__Exercise input__:

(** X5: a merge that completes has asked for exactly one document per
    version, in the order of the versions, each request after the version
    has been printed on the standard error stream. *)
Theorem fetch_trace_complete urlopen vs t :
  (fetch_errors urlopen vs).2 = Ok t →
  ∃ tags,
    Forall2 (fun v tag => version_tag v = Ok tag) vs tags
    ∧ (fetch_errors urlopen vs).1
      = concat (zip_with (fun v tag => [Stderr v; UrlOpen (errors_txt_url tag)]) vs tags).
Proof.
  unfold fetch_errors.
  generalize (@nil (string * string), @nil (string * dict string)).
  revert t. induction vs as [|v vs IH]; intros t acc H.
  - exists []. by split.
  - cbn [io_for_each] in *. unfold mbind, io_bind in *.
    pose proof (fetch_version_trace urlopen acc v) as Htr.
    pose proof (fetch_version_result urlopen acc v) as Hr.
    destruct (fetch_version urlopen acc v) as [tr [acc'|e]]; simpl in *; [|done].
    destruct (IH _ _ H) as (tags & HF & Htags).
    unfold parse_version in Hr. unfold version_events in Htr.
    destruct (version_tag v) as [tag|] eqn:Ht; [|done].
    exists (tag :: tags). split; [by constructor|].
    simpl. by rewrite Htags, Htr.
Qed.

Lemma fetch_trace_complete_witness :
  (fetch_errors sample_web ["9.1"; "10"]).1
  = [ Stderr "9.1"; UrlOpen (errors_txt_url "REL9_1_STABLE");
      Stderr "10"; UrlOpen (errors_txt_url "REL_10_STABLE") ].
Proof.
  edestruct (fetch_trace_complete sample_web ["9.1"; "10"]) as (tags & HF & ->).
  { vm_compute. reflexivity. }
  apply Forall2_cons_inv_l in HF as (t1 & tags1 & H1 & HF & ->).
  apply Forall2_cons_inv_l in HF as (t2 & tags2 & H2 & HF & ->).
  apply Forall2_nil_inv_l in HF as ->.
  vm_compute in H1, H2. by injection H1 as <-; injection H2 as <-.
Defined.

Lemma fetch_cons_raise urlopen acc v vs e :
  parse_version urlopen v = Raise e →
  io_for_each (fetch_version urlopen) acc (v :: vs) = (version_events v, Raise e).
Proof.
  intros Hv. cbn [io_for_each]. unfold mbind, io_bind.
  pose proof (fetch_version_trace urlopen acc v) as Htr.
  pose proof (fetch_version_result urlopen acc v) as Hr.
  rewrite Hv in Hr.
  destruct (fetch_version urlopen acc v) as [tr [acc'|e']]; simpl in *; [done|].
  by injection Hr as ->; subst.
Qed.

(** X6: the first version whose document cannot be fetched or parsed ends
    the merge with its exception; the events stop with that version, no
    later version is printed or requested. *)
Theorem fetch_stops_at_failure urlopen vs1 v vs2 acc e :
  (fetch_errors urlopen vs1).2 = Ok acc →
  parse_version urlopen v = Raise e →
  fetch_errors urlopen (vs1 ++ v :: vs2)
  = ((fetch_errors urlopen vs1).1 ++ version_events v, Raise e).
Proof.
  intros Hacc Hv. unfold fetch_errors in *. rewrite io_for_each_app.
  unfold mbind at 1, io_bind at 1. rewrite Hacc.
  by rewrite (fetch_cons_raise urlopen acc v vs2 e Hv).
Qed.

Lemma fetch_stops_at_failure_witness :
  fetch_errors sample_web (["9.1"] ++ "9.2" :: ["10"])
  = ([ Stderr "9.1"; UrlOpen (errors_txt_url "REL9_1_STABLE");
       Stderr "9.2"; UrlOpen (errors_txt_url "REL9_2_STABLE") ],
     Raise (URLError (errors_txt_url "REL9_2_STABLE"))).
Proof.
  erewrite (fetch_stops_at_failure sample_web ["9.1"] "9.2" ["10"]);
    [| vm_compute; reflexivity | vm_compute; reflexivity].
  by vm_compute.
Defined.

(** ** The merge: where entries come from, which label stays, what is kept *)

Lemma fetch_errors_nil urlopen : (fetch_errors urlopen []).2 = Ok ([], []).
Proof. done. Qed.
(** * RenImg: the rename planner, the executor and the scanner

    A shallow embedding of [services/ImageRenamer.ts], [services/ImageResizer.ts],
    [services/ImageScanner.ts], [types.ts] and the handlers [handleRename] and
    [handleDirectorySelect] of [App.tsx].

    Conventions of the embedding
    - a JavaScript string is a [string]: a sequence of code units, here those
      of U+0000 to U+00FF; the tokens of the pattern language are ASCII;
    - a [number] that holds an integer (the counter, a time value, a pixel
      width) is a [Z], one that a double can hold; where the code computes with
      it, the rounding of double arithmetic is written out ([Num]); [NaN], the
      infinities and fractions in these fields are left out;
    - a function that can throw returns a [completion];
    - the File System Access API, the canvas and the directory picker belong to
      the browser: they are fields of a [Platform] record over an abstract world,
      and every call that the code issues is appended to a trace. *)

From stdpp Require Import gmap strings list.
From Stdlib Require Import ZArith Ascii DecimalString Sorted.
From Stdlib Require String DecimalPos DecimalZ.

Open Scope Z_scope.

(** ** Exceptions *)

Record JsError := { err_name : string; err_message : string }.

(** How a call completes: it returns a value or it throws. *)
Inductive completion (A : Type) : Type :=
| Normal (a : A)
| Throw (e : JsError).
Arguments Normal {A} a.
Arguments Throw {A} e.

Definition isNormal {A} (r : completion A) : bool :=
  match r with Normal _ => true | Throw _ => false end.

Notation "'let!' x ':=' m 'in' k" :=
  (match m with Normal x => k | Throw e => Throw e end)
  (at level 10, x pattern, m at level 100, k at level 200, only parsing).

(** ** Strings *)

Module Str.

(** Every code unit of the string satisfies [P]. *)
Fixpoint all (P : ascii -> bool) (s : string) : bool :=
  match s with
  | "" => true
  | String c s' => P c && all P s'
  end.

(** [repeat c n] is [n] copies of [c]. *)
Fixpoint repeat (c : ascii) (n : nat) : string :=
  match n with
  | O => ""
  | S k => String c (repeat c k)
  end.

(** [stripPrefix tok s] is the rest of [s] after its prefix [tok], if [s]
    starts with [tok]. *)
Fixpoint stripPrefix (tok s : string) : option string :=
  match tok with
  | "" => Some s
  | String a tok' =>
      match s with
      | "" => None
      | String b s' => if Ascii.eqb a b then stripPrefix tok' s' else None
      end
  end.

__Assigned task__:
Each entry should be written out again exactly, with no word left out.

__Answer space__:
(** X5: a merge that completes has asked for exactly one document per
    version, in the order of the versions, each request after the version
    has been printed on the standard error stream. *)
Theorem fetch_trace_complete urlopen vs t :
  (fetch_errors urlopen vs).2 = Ok t →
  ∃ tags,
    Forall2 (fun v tag => version_tag v = Ok tag) vs tags
    ∧ (fetch_errors urlopen vs).1
      = concat (zip_with (fun v tag => [Stderr v; UrlOpen (errors_txt_url tag)]) vs tags).
Proof.
  unfold fetch_errors.
  generalize (@nil (string * string), @nil (string * dict string)).
  revert t. induction vs as [|v vs IH]; intros t acc H.
  - exists []. by split.
  - cbn [io_for_each] in *. unfold mbind, io_bind in *.
    pose proof (fetch_version_trace urlopen acc v) as Htr.
    pose proof (fetch_version_result urlopen acc v) as Hr.
    destruct (fetch_version urlopen acc v) as [tr [acc'|e]]; simpl in *; [|done].
    destruct (IH _ _ H) as (tags & HF & Htags).
    unfold parse_version in Hr. unfold version_events in Htr.
    destruct (version_tag v) as [tag|] eqn:Ht; [|done].
    exists (tag :: tags). split; [by constructor|].
    simpl. by rewrite Htags, Htr.
Qed.

Lemma fetch_trace_complete_witness :
  (fetch_errors sample_web ["9.1"; "10"]).1
  = [ Stderr "9.1"; UrlOpen (errors_txt_url "REL9_1_STABLE");
      Stderr "10"; UrlOpen (errors_txt_url "REL_10_STABLE") ].
Proof.
  edestruct (fetch_trace_complete sample_web ["9.1"; "10"]) as (tags & HF & ->).
  { vm_compute. reflexivity. }
  apply Forall2_cons_inv_l in HF as (t1 & tags1 & H1 & HF & ->).
  apply Forall2_cons_inv_l in HF as (t2 & tags2 & H2 & HF & ->).
  apply Forall2_nil_inv_l in HF as ->.
  vm_compute in H1, H2. by injection H1 as <-; injection H2 as <-.
Defined.

Lemma fetch_cons_raise urlopen acc v vs e :
  parse_version urlopen v = Raise e →
  io_for_each (fetch_version urlopen) acc (v :: vs) = (version_events v, Raise e).
Proof.
  intros Hv. cbn [io_for_each]. unfold mbind, io_bind.
  pose proof (fetch_version_trace urlopen acc v) as Htr.
  pose proof (fetch_version_result urlopen acc v) as Hr.
  rewrite Hv in Hr.
  destruct (fetch_version urlopen acc v) as [tr [acc'|e']]; simpl in *; [done|].
  by injection Hr as ->; subst.
Qed.

(** X6: the first version whose document cannot be fetched or parsed ends
    the merge with its exception; the events stop with that version, no
    later version is printed or requested. *)
Theorem fetch_stops_at_failure urlopen vs1 v vs2 acc e :
  (fetch_errors urlopen vs1).2 = Ok acc →
  parse_version urlopen v = Raise e →
  fetch_errors urlopen (vs1 ++ v :: vs2)
  = ((fetch_errors urlopen vs1).1 ++ version_events v, Raise e).
Proof.
  intros Hacc Hv. unfold fetch_errors in *. rewrite io_for_each_app.
  unfold mbind at 1, io_bind at 1. rewrite Hacc.
  by rewrite (fetch_cons_raise urlopen acc v vs2 e Hv).
Qed.

Lemma fetch_stops_at_failure_witness :
  fetch_errors sample_web (["9.1"] ++ "9.2" :: ["10"])
  = ([ Stderr "9.1"; UrlOpen (errors_txt_url "REL9_1_STABLE");
       Stderr "9.2"; UrlOpen (errors_txt_url "REL9_2_STABLE") ],
     Raise (URLError (errors_txt_url "REL9_2_STABLE"))).
Proof.
  erewrite (fetch_stops_at_failure sample_web ["9.1"] "9.2" ["10"]);
    [| vm_compute; reflexivity | vm_compute; reflexivity].
  by vm_compute.
Defined.

(** ** The merge: where entries come from, which label stays, what is kept *)

Lemma fetch_errors_nil urlopen : (fetch_errors urlopen []).2 = Ok ([], []).
Proof. done. Qed.
(** * RenImg: the rename planner, the executor and the scanner

    A shallow embedding of [services/ImageRenamer.ts], [services/ImageResizer.ts],
    [services/ImageScanner.ts], [types.ts] and the handlers [handleRename] and
    [handleDirectorySelect] of [App.tsx].

    Conventions of the embedding
    - a JavaScript string is a [string]: a sequence of code units, here those
      of U+0000 to U+00FF; the tokens of the pattern language are ASCII;
    - a [number] that holds an integer (the counter, a time value, a pixel
      width) is a [Z], one that a double can hold; where the code computes with
      it, the rounding of double arithmetic is written out ([Num]); [NaN], the
      infinities and fractions in these fields are left out;
    - a function that can throw returns a [completion];
    - the File System Access API, the canvas and the directory picker belong to
      the browser: they are fields of a [Platform] record over an abstract world,
      and every call that the code issues is appended to a trace. *)

From stdpp Require Import gmap strings list.
From Stdlib Require Import ZArith Ascii DecimalString Sorted.
From Stdlib Require String DecimalPos DecimalZ.

Open Scope Z_scope.

(** ** Exceptions *)

Record JsError := { err_name : string; err_message : string }.

(** How a call completes: it returns a value or it throws. *)
Inductive completion (A : Type) : Type :=
| Normal (a : A)
| Throw (e : JsError).
Arguments Normal {A} a.
Arguments Throw {A} e.

Definition isNormal {A} (r : completion A) : bool :=
  match r with Normal _ => true | Throw _ => false end.

Notation "'let!' x ':=' m 'in' k" :=
  (match m with Normal x => k | Throw e => Throw e end)
  (at level 10, x pattern, m at level 100, k at level 200, only parsing).

(** ** Strings *)

Module Str.

(** Every code unit of the string satisfies [P]. *)
Fixpoint all (P : ascii -> bool) (s : string) : bool :=
  match s with
  | "" => true
  | String c s' => P c && all P s'
  end.

(** [repeat c n] is [n] copies of [c]. *)
Fixpoint repeat (c : ascii) (n : nat) : string :=
  match n with
  | O => ""
  | S k => String c (repeat c k)
  end.

(** [stripPrefix tok s] is the rest of [s] after its prefix [tok], if [s]
    starts with [tok]. *)
Fixpoint stripPrefix (tok s : string) : option string :=
  match tok with
  | "" => Some s
  | String a tok' =>
      match s with
      | "" => None
      | String b s' => if Ascii.eqb a b then stripPrefix tok' s' else None
      end
  end.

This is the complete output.